# DIRECTIONS
For each line below, return an exact copy.

--------

(* ===== verification/Names.v ===== *)
(** * The name space

    The names of the file system as a tree: what directories and link counts
    mean together. A directory starts with the entries "." and ".."; its other
    entries are names of allocated inodes; every directory but the root has
    exactly one name, in the directory its ".." gives, and ".." leads to the root in
    finitely many steps; no name occurs twice in a directory; the link count of an
    inode is the number of its names and of the directories whose ".." it is. The
    elementary changes that link(), unlink() and create() are made of keep this,
    up to the link counts they have still to correct. *)

From stdpp Require Import list_numbers gmap.
From S2P Require Import Prelude Mem CString Xattr Fs FsInv FsFile FsNode FsIO FsFree FsOps FsShare FsRange FsSpec FsCache Dir Path File Sysfile.

(** What an inode is to the name space. *)
Record node := mk_node { nd_type : Z; nd_nlink : Z; nd_ents : list dirent }.

Abbreviation is_dnode nd := (nd_type nd = T_DIR).

(** Entries for [n] in a list. *)
Definition cnt (n : Z) (l : list dirent) : Z := sum_with (λ e, if de_inum e =? n then 1 else 0) l.

(** The inode of "..". *)
Definition dotdot (nd : node) : Z := default 0 (de_inum <$> nd_ents nd !! 1%nat).

(** The names of [n] in a node, and whether its ".." is [n]. *)
Definition hard (n : Z) (nd : node) : Z := if nd_type nd =? T_DIR then cnt n (drop 2 (nd_ents nd)) else 0.
Definition up (n : Z) (nd : node) : Z := if (nd_type nd =? T_DIR) && (dotdot nd =? n) then 1 else 0.

Definition upd_node (n : Z) (nd : node) (V : Z → node) (m : Z) : node := if decide (m = n) then nd else V m.

Lemma upd_node_eq n nd V : upd_node n nd V n = nd.
Proof. unfold upd_node. by rewrite decide_True. Qed.

Lemma upd_node_ne n nd V m : m ≠ n → upd_node n nd V m = V m.
Proof. intros H. unfold upd_node. by rewrite decide_False. Qed.

(** An entry in use with the name. *)
Definition named_ent (name : list Z) (n : Z) (e : dirent) : Prop := de_inum e = n ∧ namecmp name (de_name e) = 0.

(** No name twice. *)
Definition uniq (l : list dirent) : Prop := ∀ i j a b, l !! i = Some a → l !! j = Some b → de_inum a ≠ 0 → de_inum b ≠ 0 →
  namecmp (de_name a) (de_name b) = 0 → i = j.

Lemma namecmp_sym a b : namecmp a b = 0 → namecmp b a = 0.
Proof. rewrite !namecmp_zero. intros H i Hi. symmetry. by apply H. Qed.

Lemma namecmp_trans a b c : namecmp a b = 0 → namecmp b c = 0 → namecmp a c = 0.
Proof. rewrite !namecmp_zero. intros H1 H2 i Hi. by rewrite H1, H2. Qed.

Lemma uniq_clear k l : uniq l → uniq (<[k := no_dirent]> l).
Proof.
  intros H i j a b Hi Hj Ha Hb. apply list_lookup_insert_Some in Hi as [(_ & <- & _)|[_ Hi]]; [done|].
  apply list_lookup_insert_Some in Hj as [(_ & <- & _)|[_ Hj]]; [done|]. by apply H.
Qed.

Lemma uniq_link e l : uniq l → (∀ a, a ∈ l → de_inum a ≠ 0 → namecmp (de_name e) (de_name a) ≠ 0) → uniq (link e l).
Proof.
  intros H Hf. unfold link. assert (∀ i a, put_entry (slot l) e l !! i = Some a → i = slot l ∧ a = e ∨ i ≠ slot l ∧ l !! i = Some a) as Hp.
  { intros i a. unfold put_entry. pose proof (slot_le l) as Hle. case_decide as Hlt.
    - intros Hi. apply list_lookup_insert_Some in Hi as [(-> & <- & _)|[? Hi]]; auto.
    - intros Hi. apply lookup_app_Some in Hi as [Hi|[Hi Hi2]]; [right|left].
      + pose proof (lookup_lt_Some _ _ _ Hi). split; [lia|done].
      + apply list_lookup_singleton_Some in Hi2 as [E ->]. split; [lia|done]. }
  intros i j a b Hi Hj Ha Hb Hn. destruct (Hp i a Hi) as [[-> ->]|[Hi1 Hi2]], (Hp j b Hj) as [[-> ->]|[Hj1 Hj2]].
  - done.
  - exfalso. apply (Hf b); [by eapply list_elem_of_lookup_2|done|done].
  - exfalso. apply (Hf a); [by eapply list_elem_of_lookup_2|done|by apply namecmp_sym].
  - by eapply H.
Qed.

Section names.
Context (sb : superblock) (Hsb : sb_wf sb).

Definition inums : list Z := seqZ 1 (sb_ninodes sb - 1).

Definition total (g : node → Z) (V : Z → node) : Z := sum_with (λ m, g (V m)) inums.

--------

# OUTPUT OF THE EXERCISE
(* ===== verification/Names.v ===== *)
(** * The name space

    The names of the file system as a tree: what directories and link counts
    mean together. A directory starts with the entries "." and ".."; its other
    entries are names of allocated inodes; every directory but the root has
    exactly one name, in the directory its ".." gives, and ".." leads to the root in
    finitely many steps; no name occurs twice in a directory; the link count of an
    inode is the number of its names and of the directories whose ".." it is. The
    elementary changes that link(), unlink() and create() are made of keep this,
    up to the link counts they have still to correct. *)

From stdpp Require Import list_numbers gmap.
From S2P Require Import Prelude Mem CString Xattr Fs FsInv FsFile FsNode FsIO FsFree FsOps FsShare FsRange FsSpec FsCache Dir Path File Sysfile.

(** What an inode is to the name space. *)
Record node := mk_node { nd_type : Z; nd_nlink : Z; nd_ents : list dirent }.

Abbreviation is_dnode nd := (nd_type nd = T_DIR).

(** Entries for [n] in a list. *)
Definition cnt (n : Z) (l : list dirent) : Z := sum_with (λ e, if de_inum e =? n then 1 else 0) l.

(** The inode of "..". *)
Definition dotdot (nd : node) : Z := default 0 (de_inum <$> nd_ents nd !! 1%nat).

(** The names of [n] in a node, and whether its ".." is [n]. *)
Definition hard (n : Z) (nd : node) : Z := if nd_type nd =? T_DIR then cnt n (drop 2 (nd_ents nd)) else 0.
Definition up (n : Z) (nd : node) : Z := if (nd_type nd =? T_DIR) && (dotdot nd =? n) then 1 else 0.

Definition upd_node (n : Z) (nd : node) (V : Z → node) (m : Z) : node := if decide (m = n) then nd else V m.

Lemma upd_node_eq n nd V : upd_node n nd V n = nd.
Proof. unfold upd_node. by rewrite decide_True. Qed.

Lemma upd_node_ne n nd V m : m ≠ n → upd_node n nd V m = V m.
Proof. intros H. unfold upd_node. by rewrite decide_False. Qed.

(** An entry in use with the name. *)
Definition named_ent (name : list Z) (n : Z) (e : dirent) : Prop := de_inum e = n ∧ namecmp name (de_name e) = 0.

(** No name twice. *)
Definition uniq (l : list dirent) : Prop := ∀ i j a b, l !! i = Some a → l !! j = Some b → de_inum a ≠ 0 → de_inum b ≠ 0 →
  namecmp (de_name a) (de_name b) = 0 → i = j.

Lemma namecmp_sym a b : namecmp a b = 0 → namecmp b a = 0.
Proof. rewrite !namecmp_zero. intros H i Hi. symmetry. by apply H. Qed.

Lemma namecmp_trans a b c : namecmp a b = 0 → namecmp b c = 0 → namecmp a c = 0.
Proof. rewrite !namecmp_zero. intros H1 H2 i Hi. by rewrite H1, H2. Qed.

Lemma uniq_clear k l : uniq l → uniq (<[k := no_dirent]> l).
Proof.
  intros H i j a b Hi Hj Ha Hb. apply list_lookup_insert_Some in Hi as [(_ & <- & _)|[_ Hi]]; [done|].
  apply list_lookup_insert_Some in Hj as [(_ & <- & _)|[_ Hj]]; [done|]. by apply H.
Qed.

Lemma uniq_link e l : uniq l → (∀ a, a ∈ l → de_inum a ≠ 0 → namecmp (de_name e) (de_name a) ≠ 0) → uniq (link e l).
Proof.
  intros H Hf. unfold link. assert (∀ i a, put_entry (slot l) e l !! i = Some a → i = slot l ∧ a = e ∨ i ≠ slot l ∧ l !! i = Some a) as Hp.
  { intros i a. unfold put_entry. pose proof (slot_le l) as Hle. case_decide as Hlt.
    - intros Hi. apply list_lookup_insert_Some in Hi as [(-> & <- & _)|[? Hi]]; auto.
    - intros Hi. apply lookup_app_Some in Hi as [Hi|[Hi Hi2]]; [right|left].
      + pose proof (lookup_lt_Some _ _ _ Hi). split; [lia|done].
      + apply list_lookup_singleton_Some in Hi2 as [E ->]. split; [lia|done]. }
  intros i j a b Hi Hj Ha Hb Hn. destruct (Hp i a Hi) as [[-> ->]|[Hi1 Hi2]], (Hp j b Hj) as [[-> ->]|[Hj1 Hj2]].
  - done.
  - exfalso. apply (Hf b); [by eapply list_elem_of_lookup_2|done|done].
  - exfalso. apply (Hf a); [by eapply list_elem_of_lookup_2|done|by apply namecmp_sym].
  - by eapply H.
Qed.

Section names.
Context (sb : superblock) (Hsb : sb_wf sb).

Definition inums : list Z := seqZ 1 (sb_ninodes sb - 1).

Definition total (g : node → Z) (V : Z → node) : Z := sum_with (λ m, g (V m)) inums.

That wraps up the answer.